Questions about one-shot LaNAS
Closed this issue · 10 comments
Hi, when I try to replicate the one-shot LaNAS with the source code, I cannot get the curve as in the paper.
Then I check the code and find something strange, could you please help me work it out?
(1) In one-shot LaNAS/LaNAS/Classifier.py
, it seems that the learning rate is too small and the learned linear model is far from the optimal. I think the learning rate should be bigger (such as 0.01), is that true?
(2) When (1) is solved, I find that in function search_samples_under_constraints
in one-shot LaNAS/LaNAS/MCTS.py
, why just a pair of W and b is considered? And when I change the code into considering all Ws and bs, it seems to be hard to retrieve a sample under all constraints. How to solve this issue?
(3) In the search
function in one-shot LaNAS/LaNAS/MCTS.py
, the tree is updated after each sample is evaluated, but in other scripts (like Distributed_LanAS and LaNAS_NASBench101), the tree is updated after evaluating 20/50 samples. How often should the "learning phase" be recondutced (or in other words, how many samples should be retrieved in each "searching phase")?

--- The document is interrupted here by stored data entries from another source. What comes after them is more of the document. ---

(* ===== verification/VirtQueue.v ===== *)
(** * Split virtqueues (src/ors-kernel/src/devices/virtio/queue.rs)

    [VirtQueue] with its descriptor table and its two rings in memory that it
    shares with the device. [transfer] and [collect] are the operations of the
    driver; the device of the specification takes requests from the available ring
    and puts them into the used ring. *)

From S2P Require Import Prelude.
Local Open Scope Z_scope.

(** ** Descriptors *)

Record Descriptor := { d_addr : Z; d_len : Z; d_flags : Z; d_next : Z }.

Definition NEXT : Z := 1.
Definition WRITE : Z := 2.

(** Memory of zeros. *)
Definition zero_descriptor : Descriptor := {| d_addr := 0; d_len := 0; d_flags := 0; d_next := 0 |}.

(** [!mask] of 16 bits. *)
Definition not16 (mask : Z) : Z := 65535 - mask.

Definition refer (addr len : Z) (write : bool) (d : Descriptor) : Descriptor :=
  {| d_addr := addr; d_len := wrap 32 len;
     d_flags := if write then Z.lor (d_flags d) WRITE else Z.land (d_flags d) (not16 WRITE); d_next := d_next d |}.

Definition next (d : Descriptor) : option Z :=
  if Z.land (d_flags d) NEXT =? 0 then None else Some (d_next d).

Definition set_next (n : option Z) (d : Descriptor) : Descriptor :=
  match n with
  | Some n => {| d_addr := d_addr d; d_len := d_len d; d_flags := Z.lor (d_flags d) NEXT; d_next := n |}
  | None => {| d_addr := d_addr d; d_len := d_len d; d_flags := Z.land (d_flags d) (not16 NEXT); d_next := 0 |}
  end.

Record Buffer (T : Type) := { b_addr : Z; b_len : Z; b_write : bool; b_associated_data : T }.
Arguments b_addr {T}. Arguments b_len {T}. Arguments b_write {T}. Arguments b_associated_data {T}.

(** ** Layout *)

Definition FRAME_SIZE : Z := 4096.

Record VirtQueueLayout := {
  num_frames : Z;
  descriptor_table_offset : Z;
  available_ring_offset : Z;
  used_ring_offset : Z
}.
(* ===== verification/VirtioBlock.v ===== *)
(** * VirtIO block devices (src/ors-kernel/src/devices/virtio/block.rs,
    configuration.rs and fs/volume/virtio.rs)

    The configuration registers of a legacy VirtIO device, the requests of the block
    driver, and the volume that the file system mounts. The device itself is a class:
    its registers, and what serving a request does to memory and to the disk. *)

From stdpp Require Import strings.
From S2P Require Import Scheduler Prelude Hardware Paging Pci VirtQueue Volume.
Local Open Scope Z_scope.
Local Open Scope rust_scope.

(** ** Configuration *)

Definition DEVICE_STATUS_ACKNOWLEDGE : Z := 1.
Definition DEVICE_STATUS_DRIVER : Z := 2.
Definition DEVICE_STATUS_FEATURES_OK : Z := 8.
Definition DEVICE_STATUS_DRIVER_OK : Z := 4.

Record Configuration := { c_addr : Z; msi_x_enabled : bool }.

Section configuration.
Context {H : Type} `{PortIO H} {E : Type}.
Implicit Types c : Configuration.

Definition conf_read (w : Z) c (offset : Z) : M H E Z :=
  port <- munwrap (add_checked 16 (c_addr c) offset) ;;
  inp w port.

Definition conf_write (w : Z) c (offset value : Z) : M H E unit :=
  port <- munwrap (add_checked 16 (c_addr c) offset) ;;
  outp w port value.

Definition device_features c : M H E Z := conf_read 32 c 0.
Definition set_driver_features c (value : Z) : M H E unit := conf_write 32 c 0x04 value.
Definition queue_address c : M H E Z := conf_read 32 c 0x08.
Definition set_queue_address c (value : Z) : M H E unit := conf_write 32 c 0x08 value.
Definition conf_queue_size c : M H E Z := conf_read 32 c 0x0c.
Definition queue_select c : M H E Z := conf_read 16 c 0x0e.
Definition set_queue_select c (value : Z) : M H E unit := conf_write 16 c 0x0e value.
Definition set_queue_notify c (value : Z) : M H E unit := conf_write 16 c 0x10 value.
Definition device_status c : M H E Z := conf_read 8 c 0x12.
Definition set_device_status c (value : Z) : M H E unit := conf_write 8 c 0x12 value.

Definition set_config_msix_vector c (value : Z) : M H E unit :=
  massert (msi_x_enabled c) ;;;
  conf_write 16 c 0x14 value.

Definition set_queue_msix_vector c (value : Z) : M H E unit :=
  massert (msi_x_enabled c) ;;;
  conf_write 16 c 0x16 value.

Definition device_specific_offset c : Z := if msi_x_enabled c then 0x18 else 0x14.

Definition read_device_specific (w : Z) c (offset : Z) : M H E Z := conf_read w c (device_specific_offset c + offset).
Definition write_device_specific (w : Z) c (offset value : Z) : M H E unit := conf_write w c (device_specific_offset c + offset) value.

Definition RING_INDIRECT_DESC : Z := Z.shiftl 1 28.
Definition RING_EVENT_IDX : Z := Z.shiftl 1 29.

Definition set_driver_ok c : M H E unit :=
  s <- device_status c ;;
  set_device_status c (Z.lor s DEVICE_STATUS_DRIVER_OK).

End configuration.
Lemma blocks_ok_grows fm0 fm fm' blocks : wf fm0 -> blocks_ok fm0 fm blocks -> grows fm fm' -> blocks_ok fm0 fm' blocks.
Proof.
  intros W (Hg & Hl & Ho & Ha) Hg'. split_and!; [by eapply grows_trans|done| |done]. apply (Forall_impl _ _ _ Ho). intros b. apply owned_grows; [done|apply Hg|done].
Qed.

(** A new block: its frames are free, those of the others are not. *)
Lemma blocks_ok_push fm0 fm fm' blocks b : wf fm0 -> (length blocks < 8)%nat -> blocks_ok fm0 fm blocks -> grows fm fm' -> owned fm fm' (ba_requestq b) ->
  blocks_ok fm0 fm' (blocks ++ [b]).
Proof.
  intros W Hlt Hok Hg' Hb. destruct (blocks_ok_grows _ _ _ _ W Hok Hg') as (Hg & _ & Ho & Ha). destruct Hok as (Hg0 & _ & Ho0 & _).
  assert (Hnew : forall i b', blocks !! i = Some b' -> apart b' b).
  { intros i b' Hi g Hr Hr'. apply (proj1 (Forall_lookup _ _) Ho0) in Hi as [_ Ht]. destruct Hb as [(_ & _ & Hf) _]. specialize (Hf g Hr'). by rewrite (Ht g Hr) in Hf. }
  split_and!; [done|rewrite length_app; cbn; lia|apply Forall_app; split; [done|]; constructor; [eapply owned_earlier; [done|exact Hg0|done]|by apply List.Forall_nil]|].
  intros i j x y Hij Hx Hy. apply lookup_snoc_Some in Hx as [[Hi Hx]|[-> <-]]; apply lookup_snoc_Some in Hy as [[Hj Hy]|[-> <-]];
    [by eapply Ha|by eapply Hnew|intros g H1 H2; by eapply (Hnew _ _ Hy g)|done].
Qed.

Lemma scan_block_guarded N d blocks fm0 s : wf fm0 -> (8 <= N)%nat -> blocks_ok fm0 (manager s) blocks ->
  guarded fm0 (scan_block info N d blocks) s (fun blocks' fm' => blocks_ok fm0 fm' blocks') /\ scan_block info N d blocks s = scan_block info 8 d blocks s.
Proof.
  intros W HN Hok. pose proof Hok as (Hg & Hl & _). unfold scan_block.
  assert (Hnew : forall s', manager s' = manager s -> let r N := match from_pci_device info d (zlen blocks) s' with
      | (Ok block, s') => match push N blocks block with Some blocks' => (Ok blocks', s') | None => (Ok blocks, s') end
      | (Err (Returned _), s') => (Ok blocks, s') | (Err (Unset msg), s') => (Err msg, s')
      | (Panic, s') => (Panic, s') | (Diverge, s') => (Diverge, s') end in
    match r N with (Ok b, s') => blocks_ok fm0 (manager s') b | (_, s') => grows fm0 (manager s') end /\ r N = r 8%nat).
  { intros s' Hs'. pose proof (from_pci_device_guarded d (zlen blocks) s') as Hd. rewrite Hs' in Hd. specialize (Hd (proj1 Hg)). unfold guarded in Hd. cbn zeta.
    destruct (from_pci_device info d (zlen blocks) s') as [[b|[e|e]| |] s2].
    - destruct Hd as (Hg2 & Ho2 & Hi). rewrite !push_ok by lia. split; [|done]. eapply blocks_ok_push; [done|lia|done|done|done].
    - split; [by eapply blocks_ok_grows|done].
    - split; [by eapply grows_trans|done].
    - split; [by eapply grows_trans|done].
    - split; [by eapply grows_trans|done]. }
  unfold guarded, mbnd, infallible, mmap_err, on_devices. destruct (is_virtio d (devices s)) as [[[|]|[]| |] h1]; cbn [devices manager ram ret]; try by split.
  destruct (subsystem_id d h1) as [[i|[]| |] h2]; cbn [devices manager ram ret]; try by split.
  destruct (i =? 2); [by apply Hnew|by split].
Qed.

Lemma block_scan_guarded N fm0 ds : wf fm0 -> (8 <= N)%nat -> forall blocks s, blocks_ok fm0 (manager s) blocks ->
  guarded fm0 (mfor (scan_block info N) ds blocks) s (fun blocks' fm' => blocks_ok fm0 fm' blocks') /\
  mfor (scan_block info N) ds blocks s = mfor (scan_block info 8) ds blocks s.
Proof.
  intros W HN. induction ds as [|d ds IH]; intros blocks s Hok; [by split|]. cbn [mfor].
  destruct (scan_block_guarded N d blocks fm0 s W HN Hok) as [Hd He]. unfold guarded, mbnd in *. rewrite <- He.
  destruct (scan_block info N d blocks s) as [[b|e| |] s1]; [by apply IH|by split..].
Qed.

(** With [SYSTEM_INFO] set the scan has no use of an unset static. *)
Definition no_unset {A} (m : M (Machine H) InitError A) : Prop := forall s msg, (m s).1 <> Err (Unset msg).

Lemma no_unset_bind {A B} (m : M (Machine H) InitError A) (k : A -> M (Machine H) InitError B) : no_unset m -> (forall a, no_unset (k a)) -> no_unset (mbnd m k).
Proof. intros Hm Hk s msg. unfold mbnd. specialize (Hm s msg). destruct (m s) as [[a|e| |] s']; [apply Hk|..]; cbn in *; congruence. Qed.

Lemma no_unset_err {A} (m : M (Machine H) string A) : no_unset (mmap_err Returned m).
Proof. intros s msg. unfold mmap_err. by destruct (m s) as [[a|e| |] s']. Qed.

Lemma no_unset_some {A} e (o : option A) : is_Some o -> no_unset (mexpect e o).
Proof. intros [a ->] s msg. done. Qed.

Lemma no_unset_returned {A} msg (o : option A) : no_unset (mexpect (Returned msg) o).
Proof. intros s m. by destruct o. Qed.

Lemma no_unset_fail {A} msg : no_unset (mfail (A := A) (Returned msg)).
Proof. done. Qed.

Lemma from_pci_device_set d i : is_Some info -> no_unset (from_pci_device info d i).
Proof.
  intros Hi. unfold from_pci_device. apply no_unset_bind; [apply no_unset_err|]. intros x. apply no_unset_bind; [|intros _; apply no_unset_err].
  destruct x as [x|]; [|apply no_unset_fail]. apply no_unset_bind; [apply no_unset_err|]. intros t. destruct (_ =? 0); [apply no_unset_fail|].
  apply no_unset_bind; [apply no_unset_some; destruct Hi as [? ->]; by eexists|]. intros bsp. apply no_unset_bind; [apply no_unset_returned|]. intros irq. apply no_unset_err.
Qed.

Lemma block_scan_set N ds : is_Some info -> forall blocks s msg, (mfor (scan_block info N) ds blocks s).1 <> Err msg.
Proof.
  intros Hi. induction ds as [|d ds IH]; intros blocks s msg; [done|]. cbn [mfor]. unfold mbnd at 1.
  assert (Hd : (scan_block info N d blocks s).1 <> Err msg).
  { unfold scan_block, mbnd, infallible, mmap_err, on_devices. destruct (is_virtio d (devices s)) as [[[|]|[]| |] h1]; cbn [devices manager ram ret]; try done.
    destruct (subsystem_id d h1) as [[x|[]| |] h2]; cbn [devices manager ram ret]; try done. destruct (x =? 2); [|done].
    pose proof (from_pci_device_set d (zlen blocks) Hi {| devices := h2; manager := manager s; ram := ram s |}) as Hu.
    destruct (from_pci_device info d (zlen blocks) _) as [[b|[e|e]| |] s2]; try done; [by destruct (push N blocks b)|]. by destruct (Hu e). }
  destruct (scan_block info N d blocks s) as [[b|e| |] s1]; [apply IH|..]; cbn in *; congruence.
Qed.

(4) Which Cp should be chosen to replicate the result of one-shot LaNAS? I find it very big (Cp=10) in the code and it seems a little bit unreasonable.
Hello Jun,
Thanks for your interests,
-
you should try out to see the loss progress: you can start with a small lr and longer epochs.
-
W, b are array of constraints, you need take a look at the following codes:
image -
You can update the tree when you receive a new sample to keep the tree up to date.
-
If the accuracy is in the range of [0, 100], then it is 10; if the range is [0, 1], it is 0.1
Hope that helps.
I admit this version is not well implemented, but here might be a better version if you want to play with it:
https://github.com/facebookresearch/LaMCTS/tree/master/LA-MCTS
Thank you so much. It is great to have another implemented version of LA-MCTS!
My target is to reproduce the oneshot LaNAS results and try to make improvements aseed on your code, and still I have some questions.

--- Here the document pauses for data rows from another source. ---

(* ===== verification/Ansi.v ===== *)
(** * ANSI escape codes (src/ors-kernel/src/console/ansi.rs)

    The decoder of characters into escape sequences, the inputs of the console they
    stand for, and color schemes. Characters are code points. *)

From S2P Require Import Prelude.
Local Open Scope Z_scope.

(** ** Colors *)

Inductive NamedColor := Black | Red | Green | Yellow | Blue | Magenta | Cyan | White.

Inductive NamedColorVariation := ForceDimmer | Dimmer | Brighter | ForceBrighter.

Definition is_dimmer (v : NamedColorVariation) : bool := match v with ForceDimmer | Dimmer => true | _ => false end.

Inductive Color := Default | Named (c : NamedColor) (v : NamedColorVariation) | Rgb (n : Z) | Grayscale (n : Z).

#[export] Instance Color_eq_dec : EqDecision Color.
Proof. unfold EqDecision, Decision. repeat decide equality. Defined.

Definition from_256 (n : Z) : option Color :=
  match n with
  | 0 => Some (Named Black Dimmer)
  | 1 => Some (Named Red Dimmer)
  | 2 => Some (Named Green Dimmer)
  | 3 => Some (Named Yellow Dimmer)
  | 4 => Some (Named Blue Dimmer)
  | 5 => Some (Named Magenta Dimmer)
  | 6 => Some (Named Cyan Dimmer)
  | 7 => Some (Named White Dimmer)
  | 8 => Some (Named Black ForceBrighter)
  | 9 => Some (Named Red ForceBrighter)
  | 10 => Some (Named Green ForceBrighter)
  | 11 => Some (Named Yellow ForceBrighter)
  | 12 => Some (Named Blue ForceBrighter)
  | 13 => Some (Named Magenta ForceBrighter)
  | 14 => Some (Named Cyan ForceBrighter)
  | 15 => Some (Named White ForceBrighter)
  | _ => if (16 <=? n) && (n <=? 231) then Some (Rgb (wrap 8 (n - 16)))
         else if (232 <=? n) && (n <=? 255) then Some (Grayscale (wrap 8 (n - 232)))
         else None
  end.

Definition brighter (c : Color) : Color := match c with Named c Dimmer => Named c Brighter | _ => c end.
Definition dimmer (c : Color) : Color := match c with Named c Brighter => Named c Dimmer | _ => c end.

(** ** Select Graphic Rendition *)

Inductive Sgr :=
| Reset | Bold | Faint | ResetBoldFaint
| Italic (b : bool) | Underline (b : bool) | Blinking (b : bool) | Inverse (b : bool) | Hidden (b : bool) | Strikethrough (b : bool)
| Fg (c : Color) | Bg (c : Color).

Definition from_param (n : Z) : option Sgr :=
  match n with
  | 0 => Some Reset
  | 1 => Some Bold
  | 2 => Some Faint
  | 3 => Some (Italic true)
  | 4 => Some (Underline true)
  | 5 => Some (Blinking true)
  | 7 => Some (Inverse true)
  | 8 => Some (Hidden true)
  | 9 => Some (Strikethrough true)
  | 22 => Some ResetBoldFaint
  | 23 => Some (Italic false)
  | 24 => Some (Underline false)
  | 25 => Some (Blinking false)
  | 27 => Some (Inverse false)
  | 28 => Some (Hidden false)
  | 29 => Some (Strikethrough false)
  | 30 => Some (Fg (Named Black Dimmer))
  | 31 => Some (Fg (Named Red Dimmer))
  | 32 => Some (Fg (Named Green Dimmer))
  | 33 => Some (Fg (Named Yellow Dimmer))
  | 34 => Some (Fg (Named Blue Dimmer))
  | 35 => Some (Fg (Named Magenta Dimmer))
  | 36 => Some (Fg (Named Cyan Dimmer))
  | 37 => Some (Fg (Named White Dimmer))
  | 39 => Some (Fg Default)
  | 40 => Some (Bg (Named Black ForceDimmer))
  | 41 => Some (Bg (Named Red ForceDimmer))
  | 42 => Some (Bg (Named Green ForceDimmer))
  | 43 => Some (Bg (Named Yellow ForceDimmer))
  | 44 => Some (Bg (Named Blue ForceDimmer))
  | 45 => Some (Bg (Named Magenta ForceDimmer))
  | 46 => Some (Bg (Named Cyan ForceDimmer))
  | 47 => Some (Bg (Named White ForceDimmer))
  | 49 => Some (Bg Default)
  | 90 => Some (Fg (Named Black ForceBrighter))
  | 91 => Some (Fg (Named Red ForceBrighter))
  | 92 => Some (Fg (Named Green ForceBrighter))
  | 93 => Some (Fg (Named Yellow ForceBrighter))
  | 94 => Some (Fg (Named Blue ForceBrighter))
  | 95 => Some (Fg (Named Magenta ForceBrighter))
  | 96 => Some (Fg (Named Cyan ForceBrighter))
  | 97 => Some (Fg (Named White ForceBrighter))
  | 100 => Some (Bg (Named Black ForceBrighter))
  | 101 => Some (Bg (Named Red ForceBrighter))
  | 102 => Some (Bg (Named Green ForceBrighter))
  | 103 => Some (Bg (Named Yellow ForceBrighter))
  | 104 => Some (Bg (Named Blue ForceBrighter))
  | 105 => Some (Bg (Named Magenta ForceBrighter))
  | 106 => Some (Bg (Named Cyan ForceBrighter))
  | 107 => Some (Bg (Named White ForceBrighter))
  | _ => None
  end.

(** ** Escape sequences *)

Inductive EscapeSequence :=
| CursorUp (n : Z) | CursorDown (n : Z) | CursorForward (n : Z) | CursorBack (n : Z)
| CursorNextLine (n : Z) | CursorPreviousLine (n : Z) | CursorHorizontalAbsolute (n : Z) | CursorPosition (n m : Z)
| EraseInDisplay (n : Z) | EraseInLine (n : Z) | HorizontalVerticalPosition (n m : Z)
| Sgr1 (a : Sgr) | Sgr2 (a b : Sgr) | Sgr3 (a b c : Sgr)
| Home | Insert | Delete | End_ | PgUp | PgDn.

Definition from_sgr_params (n : Z) (m l : option Z) : option EscapeSequence :=
  match n, m, l with
  | 38, Some 5, Some n => c ← from_256 n; Some (Sgr1 (Fg c))
  | 48, Some 5, Some n => c ← from_256 n; Some (Sgr1 (Bg c))
  | n, None, None => a ← from_param n; Some (Sgr1 a)
  | n, Some m, None => a ← from_param n; b ← from_param m; Some (Sgr2 a b)
  | n, Some m, Some l => a ← from_param n; b ← from_param m; c ← from_param l; Some (Sgr3 a b c)
  | _, _, _ => None
  end.

(** [None] is the error. *)
Definition from_csi (n m l : option Z) (ch : Z) : option EscapeSequence :=
  match ch with
  | 65 (* A *) => Some (CursorUp (default 1 n))
  | 66 (* B *) => Some (CursorDown (default 1 n))
  | 67 (* C *) => Some (CursorForward (default 1 n))
  | 68 (* D *) => Some (CursorBack (default 1 n))
  | 69 (* E *) => Some (CursorNextLine (default 1 n))
  | 70 (* F *) => Some (CursorPreviousLine (default 1 n))
  | 71 (* G *) => Some (CursorHorizontalAbsolute (default 1 n))
  | 72 (* H *) => Some (CursorPosition (default 1 n) (default 1 m))
  | 74 (* J *) => Some (EraseInDisplay (default 0 n))
  | 75 (* K *) => Some (EraseInLine (default 0 n))
  | 102 (* f *) => Some (HorizontalVerticalPosition (default 1 n) (default 1 m))
  | 109 (* m *) => from_sgr_params (default 0 n) m l
  | 126 (* ~ *) =>
      n ← n;
      match n with
      | 1 => Some Home
      | 2 => Some Insert
      | 3 => Some Delete
      | 4 => Some End_
      | 5 => Some PgUp
      | 6 => Some PgDn
      | 7 => Some Home
      | 8 => Some End_
      | _ => None
      end
  | _ => None
  end.

(** ** The decoder *)

Inductive State :=
| Init
| Esc
| Csi (n : option Z)
| Csi2 (n m : option Z)
| Csi3 (n m l : option Z).

Inductive DecodeResult := Just (ch : Z) | Sequence (es : EscapeSequence).

Definition is_digit (ch : Z) : bool := (48 <=? ch) && (ch <=? 57).

(** [param]: [n * 10 + digit] in 32 bits. *)
Definition param (n : option Z) (ch : Z) : option (option Z) :=
  match n with
  | Some n => n ← mul_checked 32 n 10; n ← add_checked 32 n (ch - 48); Some (Some n)
  | None => Some (Some (ch - 48))
  end.

(** The characters that stand for themselves. *)
Definition is_plain (ch : Z) : bool :=
  (ch =? 0x08) || (ch =? 0x09) || (ch =? 0x0a) || (ch =? 0x7f) || ((32 <=? ch) && (ch <=? 126)).

Definition continue_state (st : State) : outcome unit (option DecodeResult * State) := Ok (None, st).
Definition complete_state (r : DecodeResult) : outcome unit (option DecodeResult * State) := Ok (Some r, Init).

(** [Panic] is the overflow of a parameter. *)
Definition continue_param (f : option Z -> State) (n : option Z) (ch : Z) : outcome unit (option DecodeResult * State) :=
  match param n ch with Some n => continue_state (f n) | None => Panic end.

(1) I understand the meaning of W and b and how it works, but in the sampling process, rand_arch
is returned once it meet one of the constraints according to your code.

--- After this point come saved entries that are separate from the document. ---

(* ===== verification/Graphics.v ===== *)
(** * Frame buffers (src/ors-kernel/src/graphics.rs, graphics/frame_buffer.rs,
    rect.rs and color.rs)

    A frame buffer is its bytes with a width, a height and a stride; [VecBuffer] and
    [ScreenBuffer] are the two implementations of the trait. Coordinates are [i32]:
    [None] is an overflow or an index out of range. Indices are of type [usize]; they
    are positions in a slice of fewer than 2^63 bytes. *)

From S2P Require Import Prelude.
Local Open Scope Z_scope.

(** ** Data *)

Record Color := { r : Z; g : Z; b : Z }.

#[export] Instance rgb_eq_dec : EqDecision Color.
Proof. solve_decision. Defined.

Inductive FrameBufferFormat := Rgbx | Bgrx.

Definition encoder (f : FrameBufferFormat) (c : Color) : list Z :=
  match f with Rgbx => [r c; g c; b c; 255] | Bgrx => [b c; g c; r c; 255] end.

Definition decoder (f : FrameBufferFormat) (a : list Z) : Color :=
  match f with
  | Rgbx => {| r := at_ a 0; g := at_ a 1; b := at_ a 2 |}
  | Bgrx => {| r := at_ a 2; g := at_ a 1; b := at_ a 0 |}
  end.

Record FrameBuffer := { bytes : list Z; width : Z; height : Z; stride : Z; format : FrameBufferFormat }.

Definition with_bytes (l : list Z) (fb : FrameBuffer) : FrameBuffer :=
  {| bytes := l; width := width fb; height := height fb; stride := stride fb; format := format fb |}.

(** [VecBuffer::new] *)
Definition VecBuffer_new (w h : Z) (f : FrameBufferFormat) : FrameBuffer :=
  {| bytes := replicate (Z.to_nat (w * h * 4)) 0; width := w; height := h; stride := w; format := f |}.

(** [ScreenBuffer]: the memory at its pointer has [stride * height * 4] bytes. *)
Definition ScreenBuffer_from (mem : list Z) (st w h : Z) (f : FrameBufferFormat) : FrameBuffer :=
  {| bytes := take (Z.to_nat (st * h * 4)) mem; width := w; height := h; stride := st; format := f |}.

Record Rect := { rx : Z; ry : Z; rw : Z; rh : Z }.

(** ** Conversions *)

Definition i32 (z : Z) : option Z := if (- 2 ^ 31 <=? z) && (z <? 2 ^ 31) then Some z else None.
Definition as_i32 (z : Z) : Z := if wrap 32 z <? 2 ^ 31 then wrap 32 z else wrap 32 z - 2 ^ 32.
Definition as_usize (z : Z) : Z := wrap 64 z.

(2) In one-shot LaNAS, init_train
in MCTS is dismissed (while it appears in other two MCTS implementations of LaNAS). Should it be implememented? And how should it be implemented?
(3) Do the hyper-params keep the same among all experiments as mentioned in the paper? I find the tree-height is set to 5 by default in the code.
It is very kind of you if you can provide the code or more details about reproducing the result of one-shot LaNAS
While you're claiming not producing the results, can you please first let me know the results on your side? Please note you are expected to run multiple times to reproduce the figure.
After having the initial results, let's talk about the difference then.
After I fixed the issue of learning rate, I have run the algorithm for 5 trials.
Currently, I set the tree height to 5 and used 200 samples for initialization. The tree will be updated when receiving a new sample, that is, #select=1. The current test_acc - UVs curve is attached below. Different color indicates a different trial.
Two of them have evaluated over 2000 samples and obtained the best test accuracy on supernet of 81.69%(found in sample#2306) and 81.45%(found in sample#1524)
Other three trials are still running. In the latest results they obtained the best test accuracy on supernet of 81.47%(found in sample#38), 80.29%(found in sample#779), and 81.59%(found in sample#705), separately.
I think some of the params I used is incorrect. Could you please help me find out the correct combination of params used in one-shot LaNAS?
Can you add legend to your figure?
Thanks, can you please send the email to wangnan318@gmail.com? These results seem interesting, let me also check back my log here.
I have sent the email.
If you did not receive it, please let me know :)